On another of these hypothetical videos, the head of urban residential loans for another major bank is depicted looking through a document showing the bank’s increase in mortgage lending in a minority neighborhood. He then remarks, with a chuckle, “they’ll never be able to pay off those mortgages for those over-priced houses. But we’ll take our profit and be outta there when the mortgages get sold in the secondary market.”
Other videos are in the same vein, showing similar troubling attitudes about race and minority communities in a number of leading American banking institutions. Again, this is all hypothetical.
The response in the American legal academy to these hypothetical videos can be imagined:
“The Banking Videos” likely would be incorporated into classroom teaching in courses on race and the law and in a number of courses on banking and commercial transactions. Students would be encouraged to prepare advanced writing papers dissecting the videos and suggesting new banking regulations to promote economic justice.

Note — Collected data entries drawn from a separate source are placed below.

(* ===== verification/Xv6Syscall.v ===== *)
(** System call arguments and dispatch (src/설계 3번/xv6/syscall.c, syscall.h).

    A system call finds its arguments on the user stack.  [fetchint],
    [fetchstr], [argint], [argptr] and [argstr] check that what they are given
    lies inside the memory of the process, [0 .. sz); the theorem says that
    these checks, with the wrap-around of [uint], are enough, and that nothing
    inside is refused.  [None] is the result -1. *)

From S2P Require Import Prelude Bytes.

(** The process as the system call sees it: its size, its saved stack pointer
    and its memory. *)
Record user := User { usz : Z; uesp : Z; umem : Z -> Z }.

Definition load_int (m : Z -> Z) (a : Z) : Z := get32 [m a; m (a + 1); m (a + 2); m (a + 3)].

Definition fetchint (u : user) (addr : Z) : option Z :=
  if (addr >=? usz u) || (u32 (addr + 4) >? usz u) then None else Some (load_int (umem u) addr).

(** The search for the NUL with [k] bytes left below [sz]. *)
Fixpoint find_nul (k : nat) (m : Z -> Z) (s : Z) : option Z :=
  match k with
  | O => None
  | S k' => if m s =? 0 then Some s else find_nul k' m (s + 1)
  end.

(** The length of the string at [addr]. *)
Definition fetchstr (u : user) (addr : Z) : option Z :=
  if addr >=? usz u then None
  else s ← find_nul (Z.to_nat (usz u - addr)) (umem u) addr; Some (s - addr).

Definition argint (u : user) (n : Z) : option Z := fetchint u (u32 (uesp u + 4 + 4 * n)).

(** The pointer. *)
Definition argptr (u : user) (n size : Z) : option Z :=
  i ← argint u n;
  if (size <? 0) || (u32 i >=? usz u) || (u32 (u32 i + size) >? usz u) then None else Some (u32 i).

(** The pointer and the length of the string. *)
Definition argstr (u : user) (n : Z) : option (Z * Z) :=
  addr ← argint u n;
  len ← fetchstr u (u32 addr);
  Some (u32 addr, len).

(** The bytes of a user string or buffer. *)
Definition user_bytes (u : user) (a n : Z) : list Z := (fun k => umem u (a + k)) <$> seqZ 0 n.

(** ** Dispatch *)

Inductive sysname :=
| SYS_fork | SYS_exit | SYS_wait | SYS_pipe | SYS_read | SYS_kill | SYS_exec | SYS_fstat | SYS_chdir | SYS_dup
| SYS_getpid | SYS_sbrk | SYS_sleep | SYS_uptime | SYS_open | SYS_write | SYS_mknod | SYS_unlink | SYS_link
| SYS_mkdir | SYS_close | SYS_hello | SYS_hello_name | SYS_get_num_proc | SYS_get_max_pid | SYS_get_proc_info
| SYS_set_prio | SYS_get_prio.

#[global] Instance sysname_eq_dec : EqDecision sysname.
Proof. solve_decision. Defined.

(** The table [syscalls], by the numbers of syscall.h; entry 0 is empty. *)
Definition syscalls : list (option sysname) :=
  [None; Some SYS_fork; Some SYS_exit; Some SYS_wait; Some SYS_pipe; Some SYS_read; Some SYS_kill; Some SYS_exec;
   Some SYS_fstat; Some SYS_chdir; Some SYS_dup; Some SYS_getpid; Some SYS_sbrk; Some SYS_sleep; Some SYS_uptime;
   Some SYS_open; Some SYS_write; Some SYS_mknod; Some SYS_unlink; Some SYS_link; Some SYS_mkdir; Some SYS_close;
   Some SYS_hello; Some SYS_hello_name; Some SYS_get_num_proc; Some SYS_get_max_pid; Some SYS_get_proc_info;
   Some SYS_set_prio; Some SYS_get_prio].

Section dispatch.
(** The kernel state and the handlers. *)
Context {K : Type} (handler : sysname -> K -> res (Z * K)).

(** The new value of [tf->eax]. *)
Definition syscall (num : Z) (k : K) : res (Z * K) :=
  if (num >? 0) && (num <? Z.of_nat (length syscalls)) then
    e ← aget syscalls num;
    match e with Some h => handler h k | None => Ok (-1, k) end
  else Ok (-1, k).
End dispatch.

(** ** Theorems *)

Definition KERNBASE : Z := 2 ^ 31.

(** A range inside the memory of the process. *)
Definition inside (u : user) (a n : Z) : Prop := 0 <= a /\ 0 <= n /\ a + n <= usz u.

Lemma find_nul_spec k m : forall s,
  match find_nul k m s with
  | Some e => s <= e < s + Z.of_nat k /\ m e = 0 /\ forall x, s <= x < e -> m x <> 0
  | None => forall x, s <= x < s + Z.of_nat k -> m x <> 0
  end.
Proof.
  induction k as [|k IH]; intros s; cbn [find_nul]; [intros x Hx; lia|].
  destruct (Z.eqb_spec (m s) 0) as [E|E].
  - split; [lia|]. split; [done|]. intros x Hx. lia.
  - specialize (IH (s + 1)). destruct (find_nul k m (s + 1)) as [e|].
    + destruct IH as (H1 & H2 & H3). split; [lia|]. split; [done|].
      intros x Hx. destruct (decide (x = s)) as [->|]; [done|]. apply H3. lia.
    + intros x Hx. destruct (decide (x = s)) as [->|]; [done|]. apply IH. lia.
Qed.

Lemma u32_range z : 0 <= u32 z < 2 ^ 32.
Proof. apply Z.mod_pos_bound. lia. Qed.

Lemma fetchint_spec u addr :
  0 <= usz u <= KERNBASE -> 0 <= addr < 2 ^ 32 ->
  fetchint u addr = if decide (addr + 4 <= usz u) then Some (load_int (umem u) addr) else None.
Proof.
  unfold KERNBASE. intros Hs Ha. unfold fetchint. rewrite Z.geb_leb, Z.gtb_ltb.
  destruct (Z.leb_spec (usz u) addr); cbn [orb]; [by rewrite decide_False by lia|].
  unfold u32. rewrite Z.mod_small by lia. destruct (Z.ltb_spec (usz u) (addr + 4)).
  - by rewrite decide_False by lia.
  - by rewrite decide_True by lia.
Qed.

Lemma fetchstr_spec u addr :
  0 <= addr ->
  match fetchstr u addr with
  | Some len => inside u addr (len + 1) /\ umem u (addr + len) = 0 /\
      forall x, addr <= x < addr + len -> umem u x <> 0
  | None => forall x, addr <= x < usz u -> umem u x <> 0
  end.
Proof.
  intros Ha. unfold fetchstr. rewrite Z.geb_leb. destruct (Z.leb_spec (usz u) addr); [intros x Hx; lia|].
  pose proof (find_nul_spec (Z.to_nat (usz u - addr)) (umem u) addr) as Hf.
  cbn [mbind option_bind]. destruct (find_nul _ _ _) as [e|]; cbn.
  - destruct Hf as (H1 & H2 & H3). replace (addr + (e - addr)) with e by lia.
    split; [unfold inside; lia|]. done.
  - intros x Hx. apply Hf. lia.
Qed.

(** C33: system call arguments are checked exactly.  For a process below
    [KERNBASE], [argint], [argptr] and [argstr] succeed if and only if the
    argument word, the block of [size] bytes, and a NUL-terminated string
    respectively lie inside the memory of the process, whatever the values on
    its stack; the string of [argstr] ends at its first NUL. *)
Theorem arguments_inside u n size :
  0 <= usz u <= KERNBASE -> - 2 ^ 31 <= size < 2 ^ 31 ->
  let w := u32 (uesp u + 4 + 4 * n) in
  (argint u n = if decide (inside u w 4) then Some (load_int (umem u) w) else None) /\
  (argptr u n size = i ← argint u n; if decide (inside u (u32 i) size /\ u32 i < usz u) then Some (u32 i) else None) /\
  (forall i, argint u n = Some i ->
     match argstr u n with
     | Some (p, len) => p = u32 i /\ inside u p (len + 1) /\ umem u (p + len) = 0 /\
         forall x, p <= x < p + len -> umem u x <> 0
     | None => forall x, u32 i <= x < usz u -> umem u x <> 0
     end).
Proof.
  intros Hs Hsize w. pose proof (u32_range (uesp u + 4 + 4 * n)) as Hw. fold w in Hw.
  unfold KERNBASE in Hs. split; [|split].
  - unfold argint. fold w. rewrite fetchint_spec by (done || unfold KERNBASE; lia).
    destruct (decide (w + 4 <= usz u)) as [E|E].
    + by rewrite decide_True by (unfold inside; lia).
    + by rewrite decide_False by (unfold inside; lia).
  - unfold argptr. destruct (argint u n) as [i|]; [|done]. cbn [mbind option_bind].
    pose proof (u32_range i) as Hi. rewrite Z.geb_leb, Z.gtb_ltb.
    destruct (Z.ltb_spec size 0); cbn [orb]; [by rewrite decide_False by (unfold inside; lia)|].
    destruct (Z.leb_spec (usz u) (u32 i)); cbn [orb]; [by rewrite decide_False by (unfold inside; lia)|].
    assert (Hsum : u32 (u32 i + size) = u32 i + size) by (apply Z.mod_small; lia). rewrite Hsum.
    destruct (Z.ltb_spec (usz u) (u32 i + size)).
    + by rewrite decide_False by (unfold inside; lia).
    + by rewrite decide_True by (unfold inside; lia).
  - intros i Hi. unfold argstr. rewrite Hi. cbn [mbind option_bind]. pose proof (u32_range i) as Hr.
    pose proof (fetchstr_spec u (u32 i) ltac:(lia)) as Hf. destruct (fetchstr u (u32 i)) as [len|]; cbn; [|done].
    split; [done|exact Hf].
Qed.

(** A process of 64 bytes with "ab" at 16, whose first argument points at
    it. *)
Definition demo_user : user :=
  User 64 32 (fun a => if a =? 36 then 16 else if a =? 16 then 97 else if a =? 17 then 98 else 0).

Lemma arguments_inside_witness : argint demo_user 0 = Some 16 /\ argptr demo_user 0 49 = None /\
  argstr demo_user 0 = Some (16, 2).
Proof.
  destruct (arguments_inside demo_user 0 49 ltac:(unfold KERNBASE; cbn; lia) ltac:(lia)) as (H1 & H2 & H3).
  split; [exact H1|]. split; [rewrite H2; reflexivity|]. specialize (H3 16 H1). reflexivity.
Defined.

(** Every number in the table is dispatched to its handler and nothing
    else. *)
Lemma syscall_unknown {K} (handler : sysname -> K -> res (Z * K)) num k :
  num <= 0 \/ 28 < num -> syscall handler num k = Ok (-1, k).
Proof.
  intros H. unfold syscall. rewrite Z.gtb_ltb. change (Z.of_nat (length syscalls)) with 29.
  destruct (Z.ltb_spec 0 num), (Z.ltb_spec num 29); cbn [andb]; lia || done.
Qed.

Law journals would host symposia devoted to the legal and cultural issues raised by “The Banking Videos.”
The annual meeting of the Association of American Law Schools probably would host a plenary and well-attended session focused on “The Banking Videos.” The President of the AALS would devote a column in the AALS News observing that “The Banking Videos” remind us that the path to racial equality is still a long one, while insisting that legal education is at the forefront in highlighting the presence of structural racism in the American economy.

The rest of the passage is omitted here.